Dunedin ophthalmology company ODocs Eye Care is the only New Zealand business to win the Dubai World Expo 2020 innovation grant.
In the lead up to the expo, organisers have offered grants to the world’s leading innovation companies and organisations.
Expo 2020 Dubai will be the first world expo ever hosted in the Middle East, Africa and South Asia region, with more than 200 countries taking part and 25 million visitors expected to attend from next October to April 2021.
ODocs was set up five years ago by award-winning Dunedin’s Dr Hong Sheng Chiong and ophthalmologist and World Cup rugby referee Dr Benjamin O’Keeffe.
“It is an enterprise with a mission to end preventable blindness through the use of affordable smartphone technology and artificial intelligence,” oDocs chief executive Dr Hong (pictured) says. “We are thrilled to win the $US100,000 grant to further research and develop the oDocs smartphone and artificial intelligence technology.

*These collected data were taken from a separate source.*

Lemma write_log_run pre todo st v (Q : unit -> storage -> Prop) :
  log_ok (pre ++ todo) st -> Rep w st v -> v_held v = ∅ -> v_dirty v = list_to_set (pre ++ todo) ->
  (length (pre ++ todo) < NBUF)%nat ->
  (forall st', Rep w st' (copies (zip (slots (lg_start (st_log st)) (length pre) (length todo)) todo) v) ->
     same st st' -> Q tt st') ->
  srun w ∅ (write_log_loop (S (length todo)) (Z.of_nat (length pre))) st ∅ Q.
Proof.
  revert pre st v. induction todo as [|e todo IH]; intros pre st v Hl HR Hh Hd Hn HQ; cbn [write_log_loop]; sgo;
    rewrite (lo_n _ _ Hl), length_app.
  - simpl. replace (_ <? _) with false by lia. sgo. apply HQ; [exact HR|reflexivity].
  - replace (_ <? _) with true by (simpl; lia). rewrite (lo_dev _ _ Hl).
    assert (He : (pre ++ e :: todo) !! length pre = Some e) by now rewrite list_lookup_middle.
    destruct (entry_facts _ _ _ _ Hl He) as (Hu & Hr & Ho & Hne & Hlt).
    destruct (slot_facts _ _ _ Hl Hlt) as (Hsu & Hsr & Hso & _). rewrite Hsu.
    set (b := lg_start (st_log st) + Z.of_nat (length pre) + 1) in *.
    eapply srun_bind, (bread_run w st v b); [exact HR|exact Hsr|now rewrite Hh| |].
    { right. rewrite Hh, map_size_empty, Hd, size_list_to_set by apply Hl. lia. }
    intros i st1 Hi HR1 S1 _. eapply srun_bind, (log_at_run (pre ++ e :: todo) st1 _ e); [now apply (log_ok_same _ st)|exact He|].
    rewrite Hu. eapply srun_bind, (bread_run w st1 (hold i b v) e); [exact HR1| | | |].
    { destruct S1 as [-> _]. exact Hr. }
    { intros j. simpl. rewrite Hh. rewrite insert_empty. intros [_ ?]%lookup_singleton_Some. congruence. }
    { left. simpl. rewrite Hd. set_solver. }
    intros j st2 Hj HR2 S2 _. simpl in Hj. apply lookup_insert_None in Hj as [Hj Hij].
    eapply (copy_run st2 v i j b e); [exact HR2|done|done|done|congruence|left; rewrite Hd; set_solver|].
    intros st3 HR3 S3. assert (S03 : same st st3) by (transitivity st2; [transitivity st1|]; done).
    replace (Z.of_nat (length pre) + 1) with (Z.of_nat (length (pre ++ [e]))) by (rewrite length_app; simpl; lia).
    assert (Hb : b ∉ pre ++ e :: todo) by (intros [_ Hx]%(lo_home _ _ Hl); done).
    apply (IH (pre ++ [e]) st3 (copy b e v)); rewrite <- ?app_assoc; simpl; [|done|done| |done|].
    + apply (log_ok_same _ _ _ S03 Hl).
    + rewrite Hd. apply set_eq. intros x. rewrite elem_of_difference, elem_of_list_to_set. set_solver.
    + intros st' HR' S'. apply HQ; [|now transitivity st3].
      destruct S03 as (_ & EL & _). rewrite EL, length_app in HR'. simpl in HR'.
      replace (length pre + 1)%nat with (S (length pre)) in HR' by lia. exact HR'.
Qed.
Lemma install_run pre todo st v (Q : unit -> storage -> Prop) :
  log_ok (pre ++ todo) st -> Rep w st v -> v_held v = ∅ -> (forall x, x ∈ v_dirty v -> outside (st_log st) x) ->
  (size (v_dirty v) < NBUF)%nat -> ((forall e, e ∈ todo -> e ∈ v_dirty v) \/ v_dirty v = ∅) ->
  (forall st', Rep w st' (copies (zip todo (slots (lg_start (st_log st)) (length pre) (length todo))) v) ->
     same st st' -> Q tt st') ->
  srun w ∅ (install_loop (S (length todo)) (Z.of_nat (length pre))) st ∅ Q.
Proof.
  revert pre st v. induction todo as [|e todo IH]; intros pre st v Hl HR Hh Hd Hn Hroom HQ; cbn [install_loop]; sgo;
    rewrite (lo_n _ _ Hl), length_app.
  - simpl. replace (_ <? _) with false by lia. sgo. apply HQ; [exact HR|reflexivity].
  - replace (_ <? _) with true by (simpl; lia). rewrite (lo_dev _ _ Hl).
    assert (He : (pre ++ e :: todo) !! length pre = Some e) by now rewrite list_lookup_middle.
    destruct (entry_facts _ _ _ _ Hl He) as (Hu & Hr & Ho & Hne & Hlt).
    destruct (slot_facts _ _ _ Hl Hlt) as (Hsu & Hsr & Hso & _). rewrite Hsu.
    set (b := lg_start (st_log st) + Z.of_nat (length pre) + 1) in *.
    eapply srun_bind, (bread_run w st v b); [exact HR|exact Hsr|now rewrite Hh| |].
    { right. rewrite Hh, map_size_empty. lia. }
    intros i st1 Hi HR1 S1 _. eapply srun_bind, (log_at_run (pre ++ e :: todo) st1 _ e); [now apply (log_ok_same _ st)|exact He|].
    rewrite Hu. eapply srun_bind, (bread_run w st1 (hold i b v) e); [exact HR1| | | |].
    { destruct S1 as [-> _]. exact Hr. }
    { intros j. simpl. rewrite Hh. rewrite insert_empty. intros [_ ?]%lookup_singleton_Some. congruence. }
    { simpl. destruct Hroom as [Hr1|Hr1]; [left; apply Hr1; now left|right].
      rewrite Hh, Hr1, insert_empty, map_size_singleton, size_empty. unfold NBUF. lia. }
    intros j st2 Hj HR2 S2 _. simpl in Hj. apply lookup_insert_None in Hj as [Hj Hij].
    eapply (copy_run st2 v j i e b); [|done|done|done|congruence| |].
    { unfold hold in HR2. simpl in HR2. rewrite insert_insert_ne by done. exact HR2. }
    { right. apply (rep_coh _ _ _ HR); [intros Hx; now apply Hso, Hd|now rewrite Hh]. }
    intros st3 HR3 S3. assert (S03 : same st st3) by (transitivity st2; [transitivity st1|]; done).
    replace (Z.of_nat (length pre) + 1) with (Z.of_nat (length (pre ++ [e]))) by (rewrite length_app; simpl; lia).
    pose proof S03 as (_ & EL & _).
    apply (IH (pre ++ [e]) st3 (copy e b v)); rewrite <- ?app_assoc; simpl; [|done|done| | | |].
    + apply (log_ok_same _ _ _ S03 Hl).
    + intros x Hx. rewrite EL. apply Hd. set_solver.
    + eapply Nat.le_lt_trans; [apply subseteq_size, subseteq_difference_l; reflexivity|exact Hn].
    + destruct Hroom as [Hr1|Hr1]; [left|right; rewrite Hr1; set_solver].
      intros x Hx. assert (x <> e); [|set_solver]. intros ->. pose proof (lo_nodup _ _ Hl) as Hnd.
      apply NoDup_app in Hnd as (_ & _ & [Hnd _]%NoDup_cons). done.
    + intros st' HR' S'. apply HQ; [|now transitivity st3]. rewrite EL, length_app in HR'. simpl in HR'.
      replace (length pre + 1)%nat with (S (length pre)) in HR' by lia. exact HR'.
Qed.
Lemma rep_upd_log st v f : Rep w st v -> Rep w (upd_log f st) v.
Proof. intros [? ? ? ? ? ? ? ? ? ?]. constructor; done. Qed.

“ODocs has also received additional co-funding from Callaghan Innovation to hire post-graduate research and development talent from the University of Auckland.
The World Expo grant is a first for a New Zealand company. So far, oDocs Eye Care is the first and only New Zealand company selected as part of the community of global innovators by the Dubai Expo. At the moment, there is a total of 120 global innovators from 65 countries involved.
Dr Hong will meet the New Zealand commissioner for the Dubai Expo 2020, Clayton Kimpton, in Dubai next year. NZTE is hoping the oDocs win will inspire other Kiwi companies to participate at the Dubai Expo 2020, Dr Hong says.
He has produced a world first smartphone diagnostic kit which helps diagnose people who may have sight-threatening illnesses. The invention is one in the eye for blindness as the free app thinks it’s an eye doctor. His medical company, oDocs Eye Care, created the app-kit that performs a similar function to $50,000 worth of eye examination equipment.
Dr Hong has won the Health Institute New Zealand’s Clinicians’ Challenge for his oDocs Eye Care initiative and has also won a New Zealand Innovators Awards People’s Choice Award.
He says emergency eye care diagnosis can be slow, unresponsive and expensive. oDocs has created a portable eye care kit that uses a 3D printer and a smartphone to create ocular imaging adaptors that take pictures of the eye and retina.
“There are other kits on the market that perform similar functions to the direct ophthalmoscope and are smart phone enabled, but they do not offer the same level of optics nor are they as affordable as our kit.”
Visual impairment and blindness are a global problem, with at least 2.2 billion people suffering with the disability worldwide, according to the World Health Organisation. About 80 percent of cases are preventable or treatable.